(Items from a data source)
(* ===== verification/Timeframes.v ===== *)
(** * Timeframes and market calendars (src/nanodelta/history/timeframes.py)

    Durations of timeframes, the open of the last settled bar at an instant,
    and the opens a market's calendar expects in a window. *)

From Stdlib Require Import ZArith Floats Ascii String ZifyBool.
From stdpp Require Import prelude strings list.
From S2P Require Import Prelude PyData PyFloat FloatTheory PyText PyDigits PyTime PyDate Contracts.

Local Open Scope Z_scope.

(** ** [timedelta] arithmetic with its bounds *)

Definition max_delta_days : Z := 999999999.
Definition timedelta_us (us : Z) : result Z :=
  let days := us / day in
  if (days <? - 2 ^ 31) || (2 ^ 31 <=? days) then Err (OverflowError "Python int too large to convert to C int")
  else if (days <? - max_delta_days) || (max_delta_days <? days)
  then Err (OverflowError ("days=" +:+ (str_Z days +:+ "; must have magnitude <= 999999999")))
  else Ok us.
(** [d + timedelta] *)
Definition dt_add (d : datetime) (us : Z) : result datetime :=
  if in_range (d.(wall) + us) then Ok (Datetime (d.(wall) + us) d.(utcoffset))
  else Err (OverflowError "date value out of range").

(** [s[-1:]] and [s[:-1]] *)
Definition last_char (s : string) : string := String.substring (pred (String.length s)) 1 s.
Definition but_last (s : string) : string := String.substring 0 (pred (String.length s)) s.

Definition unsupported {A} (timeframe : string) : result A := Err (ValueError ("unsupported timeframe: " +:+ timeframe)).
Definition unit_seconds (unit : string) : option Z :=
  if String.eqb unit "m" then Some 60 else if String.eqb unit "h" then Some 3600 else if String.eqb unit "d" then Some 86400 else None.

Definition timeframe_delta (timeframe : string) : result Z :=
  match py_int_str (but_last timeframe) with
  | Err _ => unsupported timeframe
  | Ok value =>
      match unit_seconds (last_char timeframe) with
      | Some k => if value <? 1 then unsupported timeframe else timedelta_us (value * k * second)
      | None => unsupported timeframe
      end
  end.

Definition last_settled_open (now : datetime) (timeframe : string) : result datetime :=
  now ← utc now "now";
  step ← timeframe_delta timeframe;
  epoch_seconds ← int_of_float (timestamp_of now);
  step_seconds ← int_of_float (total_seconds step);
  boundary ← fromtimestamp_int (epoch_seconds - epoch_seconds mod step_seconds);
  dt_add boundary (- step).

(** ** Calendars *)

Record MarketCalendar := { mc_market : Market; mc_holidays : list string }.

Definition is_expected (c : MarketCalendar) (timestamp : datetime) (timeframe : string) : result bool :=
  t ← utc timestamp "timestamp";
  mret (match c.(mc_market) with
        | CRYPTO => true
        | market =>
            if 5 <=? weekday t then false
            else if bool_decide (date_iso (date_of t) ∈ c.(mc_holidays)) then false
            else match market with
                 | FOREX => true
                 | _ => if String.eqb timeframe "1d" then true
                        else (3 * hour + 45 * minute <=? time_of t) && (time_of t <? 10 * hour)
                 end
        end).

(** The [while] loop of [expected_opens]. *)
Fixpoint collect_opens (fuel : nat) (c : MarketCalendar) (timeframe : string) (step : Z) (end_ cursor : datetime) : result (list datetime) :=
  match fuel with
  | O => mret []
  | S fuel =>
      go ← dt_le cursor end_;
      if go : bool then
        expected ← is_expected c cursor timeframe;
        next ← dt_add cursor step;
        rest ← collect_opens fuel c timeframe step end_ next;
        mret (if expected : bool then cursor :: rest else rest)
      else mret []
  end.
Definition opens_fuel (start end_ step : Z) : nat := S (Z.to_nat ((end_ - start) / step + 1)).
Definition expected_opens (c : MarketCalendar) (start end_ : datetime) (timeframe : string) : result (list datetime) :=
  start ← utc start "start";
  end_ ← utc end_ "end";
  step ← timeframe_delta timeframe;
  collect_opens (opens_fuel (instant start) (instant end_) step) c timeframe step end_ start.

(** ** Properties *)

Lemma timeframe_delta_bounds timeframe step : timeframe_delta timeframe = Ok step ->
  exists n, step = n * second /\ 60 <= n <= 86400 * (max_delta_days + 1).
Proof.
  unfold timeframe_delta. destruct (py_int_str _) as [value|e]; [|done].
  destruct (unit_seconds _) as [k|] eqn:Ek; [|done]. destruct (value <? 1) eqn:Ev; [done|].
  unfold timedelta_us. destruct (_ || _); [done|]. destruct ((value * k * second / day <? - max_delta_days) || _) eqn:Eb; [done|].
  intros [= <-]. exists (value * k). split; [done|].
  assert (Hk : 60 <= k <= 86400).
  { unfold unit_seconds in Ek. repeat (destruct (String.eqb _ _); [injection Ek as <-; lia|]). done. }
  split; [nia|]. set (x := value * k) in *. clearbody x. clear Ek Ev Hk.
  pose proof (Z.mul_succ_div_gt (x * second) day ltac:(done)) as Hd. assert (Hq : x * second / day <= max_delta_days) by lia.
  set (q := x * second / day) in *. clearbody q. unfold max_delta_days, day, hour, minute, second in *. lia.
Qed.

Lemma utc_datetime_inv us t : utc_datetime us = Ok t -> t = at_utc us.
Proof.
  unfold utc_datetime. destruct (_ || _); [done|]. destruct (civil _) as [[y m] d]. destruct (_ || _); [done|].
  destruct (in_range us); [|done]. by intros [= <-].
Qed.
Lemma dt_add_inv d us t : dt_add d us = Ok t -> t = Datetime (d.(wall) + us) d.(utcoffset).
Proof. unfold dt_add. destruct (in_range _); [by intros [= <-]|done]. Qed.

(** The open of the last settled bar: on the grid of the timeframe from the
    epoch, at least one whole bar in the past and less than two. *)
Theorem last_settled_open_bounds now timeframe t (Hnow : 0 <= instant now < 2 ^ 33 * second)
    (Hstep : forall step, timeframe_delta timeframe = Ok step -> step < 2 ^ 33 * second) (Hopen : last_settled_open now timeframe = Ok t) :
  exists step us, timeframe_delta timeframe = Ok step /\ t = at_utc us /\ us mod step = 0 /\ us + step <= instant now < us + 2 * step.
Proof.
  unfold last_settled_open in Hopen. apply result_bind_ok in Hopen as (d & [_ ->]%utc_ok & Hopen).
  apply result_bind_ok in Hopen as (step & Es & Hopen). specialize (Hstep _ Es).
  destruct (timeframe_delta_bounds _ _ Es) as (n & -> & Hn). apply result_bind_ok in Hopen as (secs & E1 & Hopen).
  unfold timestamp_of in E1. rewrite instant_at_utc, (timestamp_floor _ Hnow) in E1. injection E1 as <-.
  apply result_bind_ok in Hopen as (n' & E2 & Hopen). rewrite timestamp_floor in E2 by (unfold second in *; lia). injection E2 as <-.
  rewrite Z.div_mul in Hopen by done. apply result_bind_ok in Hopen as (b & E3%utc_datetime_inv & Hopen%dt_add_inv). subst.
  set (secs := instant now / second) in *. exists (n * second), ((secs - secs mod n) * second - n * second).
  split; [done|]. split; [done|]. pose proof (Z.div_mod secs n ltac:(lia)) as Hq. pose proof (Z.mod_pos_bound secs n ltac:(lia)) as Hm.
  assert (Hb : secs - secs mod n = n * (secs / n)) by lia. rewrite Hb. split.
  - rewrite <-Z.mul_sub_distr_r. replace (n * (secs / n) - n) with ((secs / n - 1) * n) by lia.
    rewrite <-Z.mul_assoc. apply Z.mod_mul. unfold second. lia.
  - pose proof (Z.div_mod (instant now) second ltac:(done)) as Hd. pose proof (Z.mod_pos_bound (instant now) second ltac:(done)) as Hdm.
    fold secs in Hd. unfold second in *. lia.
Qed.

(** [weekday], the date and the time of a UTC instant decide [is_expected]. *)
Definition expected_at (c : MarketCalendar) (timeframe : string) (us : Z) : bool :=
  match is_expected c (at_utc us) timeframe with Ok b => b | Err _ => false end.
Lemma is_expected_utc c timeframe us : is_expected c (at_utc us) timeframe = Ok (expected_at c timeframe us).
Proof. unfold expected_at, is_expected. by rewrite utc_at_utc. Qed.

(** The grid of opens from [start] by [step] up to [end]. *)
Fixpoint grid (n : nat) (start step : Z) : list Z :=
  match n with O => [] | S n => start :: grid n (start + step) step end.
Definition steps (start end_ step : Z) : nat := Z.to_nat ((end_ - start) / step + 1).

Lemma steps_more start end_ step : 0 < step -> start <= end_ -> steps start end_ step = S (steps (start + step) end_ step).
Proof.
  intros Hs He. unfold steps. replace (end_ - (start + step)) with (end_ - start + (-1) * step) by lia.
  rewrite Z.div_add by lia. pose proof (Z.div_pos (end_ - start) step ltac:(lia) Hs). lia.
Qed.
Lemma steps_none start end_ step : 0 < step -> end_ < start -> steps start end_ step = 0%nat.
Proof. intros Hs He. unfold steps. pose proof (Z.div_lt_upper_bound (end_ - start) step 0 Hs ltac:(lia)). lia. Qed.

Lemma collect_opens_grid c timeframe step end_ : 0 < step -> forall fuel start, (steps start end_ step < fuel)%nat ->
  forall l, collect_opens fuel c timeframe step (at_utc end_) (at_utc start) = Ok l ->
  l = at_utc <$> List.filter (expected_at c timeframe) (grid (steps start end_ step) start step).
Proof.
  intros Hs fuel. induction fuel as [|fuel IH]; intros start Hf l; [lia|]. cbn [collect_opens].
  unfold dt_le. rewrite !aware_at_utc, !instant_at_utc. cbn [eqb]. unfold mbind at 1, result_bind at 1.
  destruct (start <=? end_) eqn:E.
  - rewrite is_expected_utc. unfold mbind at 1, result_bind at 1. intros (next & Hn%dt_add_inv & Hl)%result_bind_ok.
    change (next = at_utc (start + step)) in Hn. subst next. apply result_bind_ok in Hl as (rest & Hrest & [= <-]).
    rewrite (steps_more start end_ step) in Hf |- * by lia. apply IH in Hrest; [|lia]. subst rest. cbn [grid List.filter].
    by destruct (expected_at c timeframe start).
  - intros [= <-]. by rewrite steps_none by lia.
Qed.
Lemma collect_opens_total c timeframe step end_ : 0 < step -> in_range (end_ + step) = true -> forall fuel start,
  in_range (start + step) = true -> exists l, collect_opens fuel c timeframe step (at_utc end_) (at_utc start) = Ok l.
Proof.
  intros Hs He fuel. induction fuel as [|fuel IH]; intros start Hr; [by eexists|]. cbn [collect_opens].
  unfold dt_le. rewrite !aware_at_utc, !instant_at_utc. cbn [eqb]. unfold mbind at 1, result_bind at 1.
  destruct (start <=? end_) eqn:E; [|by eexists]. rewrite is_expected_utc. unfold mbind at 1, result_bind at 1.
  unfold dt_add. change (wall (at_utc start)) with start. rewrite Hr. unfold mbind at 1, result_bind at 1.
  destruct (start + step <=? end_) eqn:E2.
  - destruct (IH (start + step)) as [l Hl]; [unfold in_range in *; lia|].
    change (Datetime (start + step) (utcoffset (at_utc start))) with (at_utc (start + step)). rewrite Hl. cbn. by eexists.
  - change (Datetime (start + step) (utcoffset (at_utc start))) with (at_utc (start + step)).
    destruct fuel; cbn [collect_opens]; [cbn; by eexists|].
    unfold dt_le. rewrite !aware_at_utc, !instant_at_utc. cbn [eqb]. rewrite E2. cbn. by eexists.
Qed.

Lemma grid_elem n start step x : 0 < step -> x ∈ grid n start step <-> exists k, 0 <= k < Z.of_nat n /\ x = start + k * step.
Proof.
  intros Hs. revert start. induction n as [|n IH]; intros start; cbn [grid].
  - split; [by intros H%elem_of_nil|]. intros (k & Hk & _). lia.
  - rewrite elem_of_cons, IH. split.
    + intros [->|(k & Hk & ->)]; [exists 0; lia|exists (k + 1); lia].
    + intros (k & Hk & ->). destruct (Z.eq_dec k 0) as [->|]; [left; lia|right; exists (k - 1); lia].
Qed.

(** The expected opens of a window are exactly the opens of the timeframe's
    grid from its start to its end that the market's calendar expects. *)
Theorem expected_opens_exact c start end_ timeframe step l :
  timeframe_delta timeframe = Ok step -> expected_opens c (at_utc start) (at_utc end_) timeframe = Ok l ->
  forall t, t ∈ l <-> exists k, 0 <= k /\ start + k * step <= end_ /\ t = at_utc (start + k * step) /\ is_expected c t timeframe = Ok true.
Proof.
  intros Es Hl t. destruct (timeframe_delta_bounds _ _ Es) as (n & Hn & Hb).
  assert (Hpos : 0 < step) by (subst step; unfold second; lia). unfold expected_opens in Hl.
  rewrite !utc_at_utc in Hl. unfold mbind, result_bind in Hl. rewrite Es, !instant_at_utc in Hl.
  apply collect_opens_grid in Hl; [|done|unfold opens_fuel; fold (steps start end_ step); lia]. subst l.
  rewrite list_elem_of_fmap. split.
  - intros (us & -> & Hus). apply filter_elem in Hus as [Hus He]. apply grid_elem in Hus as (k & Hk & ->); [|done].
    exists k. unfold steps in Hk. split; [lia|]. split; [|split; [done|]; by rewrite is_expected_utc, He].
    pose proof (Z.mul_div_le (end_ - start) step Hpos). nia.
  - intros (k & Hk & He & -> & Hex). exists (start + k * step). split; [done|]. apply filter_elem. rewrite is_expected_utc in Hex.
    split; [|by injection Hex]. apply grid_elem; [done|]. exists k. split; [|done]. unfold steps.
    assert (k <= (end_ - start) / step) by (apply Z.div_le_lower_bound; lia). lia.
Qed.

Module TimeframesExample.
Example deltas : timeframe_delta "5m" = Ok (300 * second) /\ timeframe_delta " 1_0h" = Ok (36000 * second) /\
  timeframe_delta "0m" = Err (ValueError "unsupported timeframe: 0m") /\ timeframe_delta "1w" = Err (ValueError "unsupported timeframe: 1w") /\
  timeframe_delta "m" = Err (ValueError "unsupported timeframe: m").
Proof. vm_compute. repeat split. Qed.

Definition now : datetime := at_utc (1709276700 * second + 5).
Lemma last_settled_open_bounds_witness :
  exists step us, timeframe_delta "1h" = Ok step /\ at_utc (1709272800 * second) = at_utc us /\ us mod step = 0 /\
    us + step <= instant now < us + 2 * step.
Proof.
  apply (last_settled_open_bounds now "1h" (at_utc (1709272800 * second))); [vm_compute; split; congruence| |vm_compute; reflexivity].
  intros step [= <-]. reflexivity.
Defined.

Definition nse : MarketCalendar := {| mc_market := NSE; mc_holidays := ["2024-03-08"] |}.
Definition opens : list datetime :=
  at_utc <$> [1709265600 * second; 1709269200 * second; 1709272800 * second; 1709276400 * second; 1709280000 * second; 1709283600 * second].
Lemma expected_opens_exact_witness :
  forall t, t ∈ opens <-> exists k, 0 <= k /\ 1709251200 * second + k * (3600 * second) <= 1709294400 * second /\
    t = at_utc (1709251200 * second + k * (3600 * second)) /\ is_expected nse t "1h" = Ok true.
Proof.
  apply (expected_opens_exact nse (1709251200 * second) (1709294400 * second) "1h" (3600 * second) opens); vm_compute; reflexivity.
Defined.
End TimeframesExample.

▶ _Exercise description_
If a line in the entries contains "minute", copy it.

▶ _Result_
                        else (3 * hour + 45 * minute <=? time_of t) && (time_of t <? 10 * hour)
  set (q := x * second / day) in *. clearbody q. unfold max_delta_days, day, hour, minute, second in *. lia.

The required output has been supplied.